Jumana Abu-Khalaf

Dr. Jumana Abu-Khalaf

German Jordanian University


Jumana M. Abu-Khalaf received the B.S. degree in mechatronic engineering from the University of Jordan, Amman, Jordan, in 2005, and the Ph.D. degree in mechanical engineering from the University of Utah, Salt Lake City, in 2012. She is currently an Assistant Professor with the Department of Mechatronics Engineering, German Jordanian University, Amman, Jordan. Her current research interests include robotics and control, mechatronics, haptics, and bioinstrumentation. Dr. Abu-Khalaf has several publications and a patent in the area of stretchable circuits. She received the University of Utah’s NSF Biocentric Robotics IGERT Fellowship for the period 2007-2009. She is a member in IEEE and the American Association for the Advancement of Science (AAAS).

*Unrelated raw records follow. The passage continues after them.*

Definition precomputedLSTableRight_9 : list Z := [
  0xc0016b3dc4a383b4; 0x17a08059d2de39aa; 0xb247ed286d2215ce; 0x635d9a2fd454a59d;
  0x65e6064c7b5fafd0; 0x6fe861e94942b107; 0x7d4f330382738727; 0xa43257806ca02f98;
  0x076ea6927c5709b1; 0x37ffcc0c4d0f599c; 0x6b3a89ab83f1bd71; 0x75282087d5d69fcb;
  0xaaeed867940e3d39; 0x5babe335b2a9ed5c; 0x7393bce47add9586; 0xc506b98edd4c8c3e;
  0xd0cf4df66a2ab3af; 0xea5040cd696ffd55; 0x55776cd24a07fffd; 0x197c0fbe2a702b0b;
  0xc3bd25ed72478673; 0x53ccf0b1e50cf5b0; 0xfdf0c094bbb1c4ff; 0x571e18f32fbff9c6;
  0xc86678b993069b58; 0xba20feac3a870d22; 0x392343ebb5a14b3d; 0x3b4a37cad0194d06;
  0x7c9a09f2512f84db; 0xbd4e583e46d00493; 0x12a752eacb313620; 0x28385fd1c87478da;
  0xdfc6f8e041d8a2f2; 0xe9ec0e1ddf8bf892; 0x3df1aba97f12474b; 0x0d60c1374e4a1766;
  0x82d687b65c7a45e3; 0xa65b23a1091829a3; 0x7bf4af602d788d6a; 0x72468615a981967a;
  0x141cce89643a3c6d; 0x9a7fb2f9a5566d14; 0x846d1bd5f3714fae; 0xe48ccf2a91c1eff4;
  0x2a512bf0adcc7ee1; 0x6c542f39ffa6b4c0; 0x3596b82d28b75fa7; 0x1daee7fce0c3277d;
  0x1fc793dd857b2146; 0x0bdb5d54e1411d2b; 0xd8a85e723d8fab43; 0x2b8411017e907d1d;
  0xee82a88fa3dcf123; 0x1c7bdd0d339f2481; 0x59c29714d711eb67; 0x665a489ccdbbaa17;
  0xab3be29647523ec5; 0x5219ca403650f64c; 0xa35cf11210f72629; 0x91a4efad4417703f;
  0x0cb5fbc69d16149a; 0x38f6791a66fd48c1; 0xff99b4b5de09c2c4; 0x2e83c3b2677f7297;
  0x0867138457a518ec; 0x6288a0de0708a661; 0x8b64aec3d8835ef3; 0x5f790b77781ae12a;
  0x64333cbda803ac2c; 0xa289cbe3c3ab25d5; 0xdac12a535837ad78; 0x344382dcfbeb5c5b;
  0x8ddf32a0778854be; 0x205f4c559fd16036; 0xc4d3837f0e108fc2; 0xbef216eef0340154;
  0xac5544043b053774; 0x2f56f943b423716b; 0x09b2297584f91b10; 0xd11a7707b976b053;
  0x76946e5763329a0c; 0x2d3f8d62d19b7750; 0x4dde599db32bd70a; 0x9816c6d8c0ee6b2f;
  0xe6e5bb0bf479e9cf; 0x957607ef8ea47c49; 0x86046ff496c94995; 0xd7a1eb64167dba1e;
  0x48d98b2eaac4d880; 0xf597d310ec14dc13; 0xbbf5c45de9db0ede; 0xfb4b5cf714baceb2;
  0xe23753493ecae5b9; 0xae3c30255ebd314f; 0xca0f0c98f6be9d63; 0xbf272c1f236802a8;
  0x10ce26cbae89301b; 0x0a0e67a5321d1ed7; 0xdc7ab630f73ca735; 0x94a33d1e5df87fb5;
  0x0f09b5162bf2115d; 0x7f264722e7cb811c; 0x490cb1df7998db7c; 0x8303bd478f26461f;
  0xe18b1d99882ee07e; 0x1b157b9f4fc82d30; 0xcbda366925e29e9f; 0x03bc4ed0b6e405c7;
  0x8e637c70c16c5179; 0x3a9f0d3b03454efa; 0xb1fba3f8dbc61009; 0x0507d2b319ef0f8a;
  0xc9b34248405a98a4; 0x32f81ebf54e05616; 0x85b82124202d4c52; 0xe83934ec0cd7fb6e;
  0x74fd1a76068a9c37; 0x0edc8fe7f8ae12a1; 0x460504c9526aca21; 0x60e1d4ff62b0a05a;
  0xdb1410a28b6bae84; 0x40be98aafd61c06c; 0xef57927e7080f2df; 0x7848e1b09b9c88ad;
  0xf09001a3f5fbd399; 0x9071d55c974b73c3; 0xf92228d67102c889; 0xf442e9e13f48dfef;
  0x6aefb35a50adbe8d; 0x4ab0ff0fcf7cdebb; 0x6d8115c82cfab73c; 0xecebdcaec664f718;
  0x5cc545a7cefee4ed; 0x80bff39739c243d8; 0x88d8e0136e675b34; 0xcedde4da3c0d9115;
  0x8c0a0851a4d45742; 0xa78e1950da442a5f; 0xe05e27685b72e382; 0xfe4c8e440d55c138;
  0xb8498a8d5f3f0b19; 0xc6baf75e6ba889f9; 0xe3e269b8ed96e645; 0xb4fc714bc2291f83;
  0x5a7ed9c461f5eea0; 0x218a76a44c8d63ca; 0xcf08de2bef5192e9; 0x06bb9c63af0b0a4d;
  0x1372681b186d35dc; 0x04d2e842cab30c76; 0x6953fd8ae649bb4a; 0xfc25fa6568edc703;
  0xde13c2119284a10e; 0xbc9b62cf958c076f; 0xf8f71227a25ecb75; 0x332d244e87bc55ea;
  0x71fac8c51f6593bd; 0xa5e76d71bffc2c64; 0x3e4de579c9f6428c; 0x0269742165b8063b;
  0xa1358533754f2012; 0xb02e9909089a13f5; 0x22363874fa69660d; 0x99c3fc2913b268d3;
  0x42d7ec8b98d9c657; 0x0000000000000000; 0xfa9e6606c7e6cd4e; 0x4fb72dbcd693d131;
  0x3144506fe20453d1; 0x8fb6468112305285; 0xf7fea73189acda28; 0xa0e0bfc2a61323ee;
  0x51a5849080b4f38b; 0x56cb2202fce3fa3a; 0xb5294bba11751c7f; 0x5070be6153e8f077;
  0x9f78604abcb9629e; 0x23e30285293565f1; 0x971f73ceeb1c7a72; 0xafe90ad48de132b3;
  0xd97d6483eed3a8bf; 0x7ef37dd3349782e0; 0x2ceab79302c774ac; 0x3f98df881aaa4170;
  0xed3ee65f1538f4e4; 0xd2a639d70f92b594; 0x799ddb4148c08b51; 0xd41da5b4a099bfd9;
  0xa887ac46f1b63b02; 0x54a25623995bfc01; 0x6886c77b3515b8b6; 0x4302d67a4b85c5ab;
  0xc76fcdafb8f48a05; 0xd5c89f4573c5bc25; 0xddaf8cc12460a4c9; 0x3c249158ac4e44b7;
  0xd3730326dcceb668; 0xf32c4f73431fd65e; 0xf62b9dc05af0d9d4; 0x9218a17df2f375f8;
  0x111b1c3a7dd533e7; 0xd674d195c521b9e2; 0x702ff234cc399041; 0x29ed65201b287b26;
  0x9ead5abb6fe56162; 0xc1d451cc17ff8048; 0x9d11146bd90164a5; 0xf2f975829043d5a2;
  0x362af6fd9e535a60; 0x5d107f561da2e711; 0xccb490fb59b5972e; 0xb695056aa79119b8;
  0xa95296b722ea38fe; 0x30916a9e3158502d; 0xb392d7d9be7e1632; 0x18a9354ff92c28f7;
  0x816ac966ea9e4024; 0x87d1550545954a69; 0x5817ade5044de89b; 0x774154a6b06e99f0;
  0x7a219591fe248e96; 0xad807ef5e8593488; 0x678f726d1ee7a9eb; 0x4e62174d05cfd2cd;
  0x1e12a92c562722ba; 0x416ba25b2e3dc390; 0xe559f5db429dec08; 0x15c9f478b7663f91;
  0xe73081fa2725ea33; 0x4c0b636c6077d4f6; 0x8ab194320bdf5d0f; 0x6134ee0eb1eca3a6;
  0x1675baa801823a56; 0x25589ee6863e6fbc; 0x01d53af1d35c03fc; 0x4b65c5fe1c20dd47;
  0x248da41755626c40; 0x45b94a19e48ecfe6; 0xb7403f9b74cd1a44; 0xeb857a3cba33fea9;
  0xb99cb07c8c6308e5; 0xcd61aa0a8ae994d2; 0x5eac3186ab46e2d6; 0x93cd9b8c21af7604;
  0xf1453b5226a7d065; 0x26e4d03630da6a7b; 0x1ac0416e9c942ecc; 0x446c70e837d2cc1a;
  0x2731eac7e3866987; 0x890ddae2bd3b58c8; 0x47d03e388136c9dd; 0x9cc42e9a0a5d6759;
  0x9baa8808760a6ee8; 0x6e3d5b189a1eb2fb; 0x96ca493f3840798e; 0xc2681f1ca11b858f].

Wearable Stretchable Sensors for Physiological Monitoring

Remote monitoring of human physiological parameters is becoming a necessity due to the increased life expectancy in most countries, which is giving rise to the proportion of elderly in the population. This is expected to burden the current medical and social welfare systems financially, which will result in reduced quality in the provided health care. Hence, it is desired to develop cost-effective and easy-to-use technological solutions that allow for monitoring elderly patients, as well as immobile patients, in their homes. Using non-invasive wearable sensors can allow for the remote monitoring of vital signs such as heart rate, respiratory rate, body temperature, and blood pressure in real time. These parameters could be used to make initial diagnoses of the physical condition of the patient and alarm medical professionals in the case of an emergency. Specifically, monitoring the heart rate and oxygen saturation can help in the early detection of cardiovascular diseases which resulted in 37% of the total deaths in Jordan alone in the year 2017. Existing remote sensing solutions are expensive and bulky making them uncomfortable to be worn especially by the elderly. Therefore, the development of fabrication techniques to allow for remote health monitoring without hindering the natural activity of the patient, is crucial. The human body curvature being two-dimensional requires the fabrication of stretchable rather than flexible sensors. Several fabrication techniques that allow for patterning conductive lines on stretchable substrates, such as lithography, inkjet printing, and screen printing, will be discussed.